[[ SOURCE RECORDS open ]]

Lemma ProxySendData_ok alloc send st m info cipher :
  (forall n z, alloc n z = true) -> (forall n, send n = SOFTBUS_OK) ->
  enc (sessionKey info) (seqNo st) m = (SOFTBUS_OK, cipher) ->
  ciphers (sessionKey info) (seqNo st) m cipher ->
  let out := packet (supportTlv info) (seqNo st) cipher in
  exists st', ProxySendData enc alloc send st (Some m) (Some info) =
    (SOFTBUS_OK, st', frame out <$> List.seq 0 (Z.to_nat (slicesOf out))) /\
    g_sessionList st' = g_sessionList st /\ seqNo st' = s32 (seqNo st + 1).
Proof.
  intros Ha Hs He Hc out. pose proof (packet_length info m cipher (seqNo st) Hc) as (Hl & _ & Hm).
  fold out in Hl. pose proof (slicesOf_spec out) as Hspec.
  destruct Hc as (_ & Hlen & _ & Hmax). unfold ProxySendData.
  destruct (Z.ltb_spec DATA_BUF_MAX (Z.of_nat (length m))); [lia|].
  assert (Hp : exists st', TransInnerProxyPackBytes enc alloc st m info = (SOFTBUS_OK, Some out, st') /\
             g_sessionList st' = g_sessionList st /\ seqNo st' = s32 (seqNo st + 1)).
  { unfold TransInnerProxyPackBytes, out, packet. rewrite Hlen. destruct (supportTlv info).
    - rewrite (TransProxyPackTlvBytes_ok enc alloc m _ _ _ _ _ cipher) by assumption.
      eexists. split; [reflexivity|]. auto.
    - rewrite (TransProxyPackBytes_ok enc (alloc 0%nat) m _ _ _ cipher) by auto.
      eexists. split; [reflexivity|]. auto. }
  destruct Hp as (st' & -> & Hst). cbn [negb Z.eqb SOFTBUS_OK from_option id].
  change SLICE_LEN with 4096 in *.
  rewrite u32_small by (unfold in_u32; lia).
  change ((Z.of_nat (length out) + (4096 - 1)) / 4096) with (slicesOf out).
  destruct (Z.ltb_spec INT32_MAX (slicesOf out)); [lia|].
  rewrite sendSlices_ok by (auto; lia). exists st'. auto.
Qed.
(* ===== verification/LnnMap.v ===== *)
(** * The LNN hash map

    Model of core/bus_center/utils/src/lnn_map.c, the chained hash map behind
    the device ledgers: BKDR hash, buckets that are enlarged by a factor of four
    when there are as many nodes as buckets, values of fixed size per key, and an
    iterator. A key is a C string, hence without the character 0. [charSigned]
    tells whether the host's [char] is signed. *)

From S2P Require Import Prelude ErrorCode Bytes.
From stdpp Require Import list strings gmap.
#[local] Open Scope Z_scope.

Module LnnMap.

Definition HDF_MIN_MAP_SIZE : Z := 8.
Definition HDF_ENLARGE_FACTOR : Z := 2.
Definition HDF_MAP_KEY_MAX_SIZE : Z := 1000.
Definition HDF_MAP_VALUE_MAX_SIZE : Z := 4000.
Definition SHIFT_ALIGN_BYTE : Z := 4.
Definition sizeof_MapNode : Z := 32.
Definition sizeof_pointer : Z := 8.
Definition sizeof_MapIterator : Z := 24.

(** [valueSize] is the length of [nvalue]; the chain is the list of its nodes. *)
Record MapNode := mkNode {
  nhash : Z;
  nkey : string;
  nvalue : list byte
}.

Record Map := mkMap {
  nodes : option (list (list MapNode));
  nodeSize : Z;
  bucketSize : Z
}.

Section Host.
Context (charSigned : bool).

(** A [char] promoted to [int]. *)
Definition charZ (c : Ascii.ascii) : Z :=
  let v := Z.of_N (Ascii.N_of_ascii c) in
  if charSigned && (128 <=? v) then v - 256 else v.

Fixpoint hashLoop (hash : Z) (key : string) : Z :=
  match key with
  | EmptyString => hash
  | String c key' => hashLoop (u32 (u32 (hash * 131) + charZ c)) key'
  end.

Definition MapHash (key : string) : Z := Z.land (hashLoop 0 key) 2147483647.
Definition TransTdcProcessInnerTlvData (n : nat) (st : Tdc) (info : @TransInnerSessionInfo Key)
    (pktHead : TlvHeadValues) (pkgHeadSize : Z) : Z * Tdc * list (Z * list byte) :=
  if negb (hasListener info) then (SOFTBUS_NO_INIT, st, [])
  else if negb (bufLock env (3 + 2 * n)) then (SOFTBUS_LOCK_ERR, st, [])
  else
    match TransGetInnerDataBufNodeById st (channelId info) with
    | None => (SOFTBUS_TRANS_NODE_NOT_FOUND, st, [])
    | Some node =>
      let dataLen := vDataLen pktHead in
      if negb (SoftBusCalloc (tlibc env (2 + 2 * n)) (u32 (dataLen - OVERHEAD_LEN)))
      then (SOFTBUS_MALLOC_ERR, st, [])
      else
        let '(ret, plain) := TransTdcDecrypt dec (sessionKey info)
          (take (Z.to_nat dataLen) (drop (Z.to_nat pkgHeadSize) (bData node))) in
        if negb (ret =? SOFTBUS_OK) then (SOFTBUS_DECRYPT_ERR, st, [])
        else
          let '(ret, node) := MoveNode node dataLen pkgHeadSize in
          let st := updateBuf st (channelId info) node in
          if negb (ret =? SOFTBUS_OK) then (ret, st, [])
          else toListener st (channelId info) plain
    end.

Definition TransTdcProcessInnerData (n : nat) (st : Tdc) (info : @TransInnerSessionInfo Key)
  : Z * Tdc * list (Z * list byte) :=
  if negb (hasListener info) then (SOFTBUS_NO_INIT, st, [])
  else if negb (bufLock env (3 + 2 * n)) then (SOFTBUS_LOCK_ERR, st, [])
  else
    match TransGetInnerDataBufNodeById st (channelId info) with
    | None => (SOFTBUS_TRANS_NODE_NOT_FOUND, st, [])
    | Some node =>
      let dataLen := tcpDataLen (UnPackTcpDataPacketHead (bData node)) in
      if negb (SoftBusCalloc (tlibc env (2 + 2 * n)) (u32 (dataLen - OVERHEAD_LEN)))
      then (SOFTBUS_MALLOC_ERR, st, [])
      else
        let '(ret, plain, node) := TransTdcUnPackData dec (sessionKey info) node in
        let st := updateBuf st (channelId info) node in
        if negb (ret =? SOFTBUS_OK) then (ret, st, [])
        else toListener st (channelId info) plain
    end.

(** One round of the loop, and whether another one follows. The two formats differ in the
    functions they call. *)
Definition drainRound (tlv : bool) (n : nat) (st : Tdc) (info : @TransInnerSessionInfo Key)
  : Z * Tdc * list (Z * list byte) * bool :=
  if negb (bufLock env (2 + 2 * n)) then (SOFTBUS_LOCK_ERR, st, [], false)
  else
    match TransGetInnerDataBufNodeById st (channelId info) with
    | None => (SOFTBUS_TRANS_NODE_NOT_FOUND, st, [], false)
    | Some node =>
      if tlv then
        let '(ret, flag, head, headSize, node) :=
          TransTdcUnPackAllTlvData maxLen (tlibc env (1 + 2 * n)) (tjunk env) node in
        let st := updateBuf st (channelId info) node in
        if negb (ret =? SOFTBUS_OK) || flag then (ret, st, [], false)
        else
          let '(ret, st, out) := TransTdcProcessInnerTlvData n st info head headSize in
          (ret, st, out, ret =? SOFTBUS_OK)
      else
        let '(ret, flag, node) := TransTdcUnPackAllData maxLen (tlibc env (1 + 2 * n)) node in
        let st := updateBuf st (channelId info) node in
        if negb (ret =? SOFTBUS_OK) || flag then (ret, st, [], false)
        else
          let '(ret, st, out) := TransTdcProcessInnerData n st info in
          (ret, st, out, ret =? SOFTBUS_OK)
    end.
(** The name [__proto__] does not become an own property as long as no
    definition in play has an own property of that name. *)
Lemma injected_proto l st r st' new :
  injected ims inject l st r st' new →
  endpointDefinitions st !! "__proto__" = None →
  (∀ d, prototype st = Some d → contents st d !! "__proto__" = None) →
  (∀ d, d ∈ l.*2 → contents st d !! "__proto__" = None) →
  endpointDefinitions st' !! "__proto__" = None.
Proof.
  induction 1 as [st|n0 d0 l st ???|n0 d0 l st r st' new ??? _ IH|n0 d0 l st e ???
                 |n0 d0 l st r st' new ?? _ IH]; intros Hown Hproto Hl; try done.
  - apply IH; [done|done|]. intros d Hd. apply Hl. rewrite fmap_cons. by right.
  - assert (contents st d0 !! "__proto__" = None) as Hd0.
    { apply Hl. rewrite fmap_cons. by left. }
    assert (∀ d, d ∈ l.*2 →
              contents (set_log (λ lg, lg ++ announce ims n0 d0) (assign n0 d0 st)) d
              !! "__proto__" = None) as Hrest.
    { intros d Hd. unfold contents. cbn.
      destruct (assign_frame n0 d0 st) as (_ & -> & _).
      apply Hl. rewrite fmap_cons. by right. }
    destruct (assign_cases n0 d0 st) as [[-> Hassign]|[Hassign Hwhy]].
    + apply IH; [by rewrite Hassign| |done].
      rewrite Hassign. cbn. by intros d [= <-].
    + assert (n0 ≠ "__proto__") as Hne.
      { intros ->. destruct Hwhy as [?|[[? Hsome]|(p & Hp & [? Hsome])]];
          [done|congruence|].
        rewrite (Hproto p Hp) in Hsome. done. }
      apply IH; [|by rewrite Hassign|done].
      rewrite Hassign. cbn. by rewrite lookup_insert_ne.
Qed.

(** Outside development mode nothing is written to the console. *)
Lemma injected_quiet l st r st' new message :
  injected ims inject l st r st' new →
  development = false →
  ConsoleError message ∉ new.
Proof.
  intros Hrun Hdev.
  induction Hrun as [st|n0 d l st ???|n0 d l st r st' new ??? _ IH|n0 d l st e ???
                 |n0 d l st r st' new ?? _ IH]; try apply not_elem_of_nil.
  - unfold complaint. by rewrite Hdev.
  - rewrite not_elem_of_app. split; [|done].
    unfold announce. rewrite list_elem_of_fmap. by intros (m & ? & _).
Qed.

End LoopMore.
End InjectionMore.
Lemma re_findall_digits_skip p r :
  has_digit p = false ->
  Py.re_findall_digits (p ++ r) = Py.re_findall_digits r.
Proof.
  induction p as [|c p IH]; simpl; [reflexivity|].
  intros H. apply orb_false_iff in H as [Hc Hp]. rewrite Hc. auto.
Qed.

Lemma part_of_first_run p d q :
  has_digit p = false -> digit_group d = true -> no_digit_ahead q = true ->
  part_of (p ++ d ++ q) = (true, VInt (decimal 0 d), p ++ d ++ q).
Proof.
  intros Hp Hd Hq. unfold part_of.
  now rewrite (re_findall_digits_skip p _ Hp), (re_findall_digits_run d q Hd Hq).
Qed.

Lemma run_within_limit_first_run p d q :
  has_digit p = false -> digit_group d = true -> no_digit_ahead q = true ->
  run_within_limit (p ++ d ++ q) = within_limit d.
Proof.
  intros Hp Hd Hq. unfold run_within_limit.
  now rewrite (re_findall_digits_skip p _ Hp), (re_findall_digits_run d q Hd Hq).
Qed.

End MoreParts.

(** X7. In a constructed instance with a pre-release tail, the parts are as
    many as the dots of the tail plus one, so at least one, and their texts
    joined by dots are the tail. *)
Theorem parts_spell_the_tail s v tail :
  __init__ s = Ok v -> pre_release v = Some tail ->
  exists parts,
    pre_release_parts v = Some parts /\
    join "." (map text_of parts) = tail /\
    List.length parts = S (count_char "." tail) /\
    _has_pre_release v = true.
Proof.
  intros Hv Ht. pose proof (init_parts s v Hv) as Hp. rewrite Ht in Hp.
  simpl in Hp. eexists. split; [exact Hp|]. split; [|split].
  - rewrite map_text_of_part_of. apply (join_split "." tail).
  - now rewrite length_map, length_split.
  - unfold _has_pre_release. now rewrite Hp.
Qed.

Lemma parts_spell_the_tail_witness :
  exists parts,
    pre_release_parts rc_1_x = Some parts /\
    join "." (map text_of parts) = "rc.1.x" /\
    List.length parts = S (count_char "." "rc.1.x") /\
    _has_pre_release rc_1_x = true.
Proof.
  exact (parts_spell_the_tail "1.0.0-rc.1.x" rc_1_x "rc.1.x" eq_refl eq_refl).
Defined.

[[ SOURCE RECORDS closed ]]

Here the job is to transcribe the lines from the first line of the data through the line containing "destruct Hc as", inclusive, exactly and with nothing else.

Lemma ProxySendData_ok alloc send st m info cipher :
  (forall n z, alloc n z = true) -> (forall n, send n = SOFTBUS_OK) ->
  enc (sessionKey info) (seqNo st) m = (SOFTBUS_OK, cipher) ->
  ciphers (sessionKey info) (seqNo st) m cipher ->
  let out := packet (supportTlv info) (seqNo st) cipher in
  exists st', ProxySendData enc alloc send st (Some m) (Some info) =
    (SOFTBUS_OK, st', frame out <$> List.seq 0 (Z.to_nat (slicesOf out))) /\
    g_sessionList st' = g_sessionList st /\ seqNo st' = s32 (seqNo st + 1).
Proof.
  intros Ha Hs He Hc out. pose proof (packet_length info m cipher (seqNo st) Hc) as (Hl & _ & Hm).
  fold out in Hl. pose proof (slicesOf_spec out) as Hspec.
  destruct Hc as (_ & Hlen & _ & Hmax). unfold ProxySendData.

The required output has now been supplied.